Work instruction:
For this exercise, reproduce the entries below exactly, but only from the line containing "Definition terminated (m" through the line containing "destruct nm as [|d nm]; cbn [str_at]; rewrite (put_bytes_out", both included.

Dataset entries
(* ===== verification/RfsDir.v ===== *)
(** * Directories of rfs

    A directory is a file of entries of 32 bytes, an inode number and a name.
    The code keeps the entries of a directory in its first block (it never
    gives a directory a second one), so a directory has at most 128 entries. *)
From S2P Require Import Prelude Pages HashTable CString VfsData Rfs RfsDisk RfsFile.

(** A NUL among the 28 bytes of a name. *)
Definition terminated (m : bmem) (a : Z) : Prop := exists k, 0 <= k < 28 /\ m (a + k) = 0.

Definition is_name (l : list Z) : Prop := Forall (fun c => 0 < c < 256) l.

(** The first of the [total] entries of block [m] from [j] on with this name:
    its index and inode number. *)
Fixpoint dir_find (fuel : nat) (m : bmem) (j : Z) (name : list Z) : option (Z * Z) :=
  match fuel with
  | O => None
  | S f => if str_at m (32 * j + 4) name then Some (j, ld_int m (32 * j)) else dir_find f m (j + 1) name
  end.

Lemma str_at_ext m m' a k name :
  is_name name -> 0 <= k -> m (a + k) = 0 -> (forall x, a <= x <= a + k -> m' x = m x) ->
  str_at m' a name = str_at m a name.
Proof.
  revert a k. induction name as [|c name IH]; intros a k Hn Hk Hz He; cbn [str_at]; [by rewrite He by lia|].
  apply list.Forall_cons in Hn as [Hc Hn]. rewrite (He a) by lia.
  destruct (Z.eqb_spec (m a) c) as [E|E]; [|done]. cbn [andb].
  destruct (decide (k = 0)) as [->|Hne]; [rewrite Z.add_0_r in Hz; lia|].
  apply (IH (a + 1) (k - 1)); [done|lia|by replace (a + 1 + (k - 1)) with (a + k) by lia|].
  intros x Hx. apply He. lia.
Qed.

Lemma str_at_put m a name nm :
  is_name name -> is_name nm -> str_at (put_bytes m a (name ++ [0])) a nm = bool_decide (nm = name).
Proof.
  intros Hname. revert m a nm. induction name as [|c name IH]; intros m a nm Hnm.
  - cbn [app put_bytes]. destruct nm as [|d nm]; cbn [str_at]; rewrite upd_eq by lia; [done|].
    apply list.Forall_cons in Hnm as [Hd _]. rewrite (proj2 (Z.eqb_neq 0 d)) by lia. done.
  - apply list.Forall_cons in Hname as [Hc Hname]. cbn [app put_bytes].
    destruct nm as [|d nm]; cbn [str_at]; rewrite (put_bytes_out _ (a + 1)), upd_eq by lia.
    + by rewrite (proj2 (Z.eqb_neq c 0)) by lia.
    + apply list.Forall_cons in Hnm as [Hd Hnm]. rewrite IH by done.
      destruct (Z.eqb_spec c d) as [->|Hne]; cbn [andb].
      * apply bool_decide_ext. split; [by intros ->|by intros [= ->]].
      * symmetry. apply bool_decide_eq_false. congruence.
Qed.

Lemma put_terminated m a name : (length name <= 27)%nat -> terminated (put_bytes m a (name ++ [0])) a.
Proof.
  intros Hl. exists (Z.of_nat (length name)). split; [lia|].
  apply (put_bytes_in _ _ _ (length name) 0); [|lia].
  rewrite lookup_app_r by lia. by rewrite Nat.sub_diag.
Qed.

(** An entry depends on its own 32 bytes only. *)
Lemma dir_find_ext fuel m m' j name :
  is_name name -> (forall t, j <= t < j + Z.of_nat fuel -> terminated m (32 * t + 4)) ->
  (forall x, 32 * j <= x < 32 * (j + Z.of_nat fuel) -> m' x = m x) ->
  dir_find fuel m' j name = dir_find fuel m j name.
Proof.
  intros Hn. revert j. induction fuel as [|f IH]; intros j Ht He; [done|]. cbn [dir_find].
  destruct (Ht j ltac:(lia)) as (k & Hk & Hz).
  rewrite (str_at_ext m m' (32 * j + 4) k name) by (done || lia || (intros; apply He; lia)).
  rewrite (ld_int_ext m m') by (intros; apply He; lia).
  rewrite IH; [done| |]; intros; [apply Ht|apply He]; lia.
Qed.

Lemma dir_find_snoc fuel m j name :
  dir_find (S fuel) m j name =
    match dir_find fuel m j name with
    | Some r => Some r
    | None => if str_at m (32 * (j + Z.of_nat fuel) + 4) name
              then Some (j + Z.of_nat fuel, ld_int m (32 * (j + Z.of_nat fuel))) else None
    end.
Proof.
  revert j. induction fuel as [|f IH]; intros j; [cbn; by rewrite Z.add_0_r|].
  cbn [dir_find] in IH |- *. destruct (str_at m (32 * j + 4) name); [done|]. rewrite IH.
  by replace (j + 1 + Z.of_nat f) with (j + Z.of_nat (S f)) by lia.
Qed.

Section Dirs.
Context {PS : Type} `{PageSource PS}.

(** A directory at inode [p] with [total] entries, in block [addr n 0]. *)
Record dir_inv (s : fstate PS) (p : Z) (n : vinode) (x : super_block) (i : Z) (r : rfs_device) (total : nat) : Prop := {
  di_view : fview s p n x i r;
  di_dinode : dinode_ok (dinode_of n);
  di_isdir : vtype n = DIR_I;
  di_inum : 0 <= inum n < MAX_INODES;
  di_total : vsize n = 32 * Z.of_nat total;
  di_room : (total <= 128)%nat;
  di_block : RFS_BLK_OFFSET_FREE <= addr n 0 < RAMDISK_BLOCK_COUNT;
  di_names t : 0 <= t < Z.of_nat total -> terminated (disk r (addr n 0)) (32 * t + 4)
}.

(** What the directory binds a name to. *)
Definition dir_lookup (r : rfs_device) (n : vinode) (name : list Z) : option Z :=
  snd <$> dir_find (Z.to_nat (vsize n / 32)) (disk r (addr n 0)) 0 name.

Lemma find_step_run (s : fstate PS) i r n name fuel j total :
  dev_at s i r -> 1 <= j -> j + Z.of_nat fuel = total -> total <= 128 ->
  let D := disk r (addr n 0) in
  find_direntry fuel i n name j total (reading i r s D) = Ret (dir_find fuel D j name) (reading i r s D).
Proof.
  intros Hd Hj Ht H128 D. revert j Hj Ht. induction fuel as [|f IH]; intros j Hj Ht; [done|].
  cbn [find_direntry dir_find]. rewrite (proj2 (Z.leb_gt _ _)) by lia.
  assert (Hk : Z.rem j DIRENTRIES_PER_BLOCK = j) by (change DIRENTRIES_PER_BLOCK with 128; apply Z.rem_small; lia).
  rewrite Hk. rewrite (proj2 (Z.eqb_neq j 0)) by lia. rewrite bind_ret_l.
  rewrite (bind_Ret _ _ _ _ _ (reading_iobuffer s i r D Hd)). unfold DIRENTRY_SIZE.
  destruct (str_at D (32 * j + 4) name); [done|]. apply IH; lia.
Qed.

Reply:
Definition terminated (m : bmem) (a : Z) : Prop := exists k, 0 <= k < 28 /\ m (a + k) = 0.

Definition is_name (l : list Z) : Prop := Forall (fun c => 0 < c < 256) l.

(** The first of the [total] entries of block [m] from [j] on with this name:
    its index and inode number. *)
Fixpoint dir_find (fuel : nat) (m : bmem) (j : Z) (name : list Z) : option (Z * Z) :=
  match fuel with
  | O => None
  | S f => if str_at m (32 * j + 4) name then Some (j, ld_int m (32 * j)) else dir_find f m (j + 1) name
  end.

Lemma str_at_ext m m' a k name :
  is_name name -> 0 <= k -> m (a + k) = 0 -> (forall x, a <= x <= a + k -> m' x = m x) ->
  str_at m' a name = str_at m a name.
Proof.
  revert a k. induction name as [|c name IH]; intros a k Hn Hk Hz He; cbn [str_at]; [by rewrite He by lia|].
  apply list.Forall_cons in Hn as [Hc Hn]. rewrite (He a) by lia.
  destruct (Z.eqb_spec (m a) c) as [E|E]; [|done]. cbn [andb].
  destruct (decide (k = 0)) as [->|Hne]; [rewrite Z.add_0_r in Hz; lia|].
  apply (IH (a + 1) (k - 1)); [done|lia|by replace (a + 1 + (k - 1)) with (a + k) by lia|].
  intros x Hx. apply He. lia.
Qed.

Lemma str_at_put m a name nm :
  is_name name -> is_name nm -> str_at (put_bytes m a (name ++ [0])) a nm = bool_decide (nm = name).
Proof.
  intros Hname. revert m a nm. induction name as [|c name IH]; intros m a nm Hnm.
  - cbn [app put_bytes]. destruct nm as [|d nm]; cbn [str_at]; rewrite upd_eq by lia; [done|].
    apply list.Forall_cons in Hnm as [Hd _]. rewrite (proj2 (Z.eqb_neq 0 d)) by lia. done.
  - apply list.Forall_cons in Hname as [Hc Hname]. cbn [app put_bytes].
    destruct nm as [|d nm]; cbn [str_at]; rewrite (put_bytes_out _ (a + 1)), upd_eq by lia.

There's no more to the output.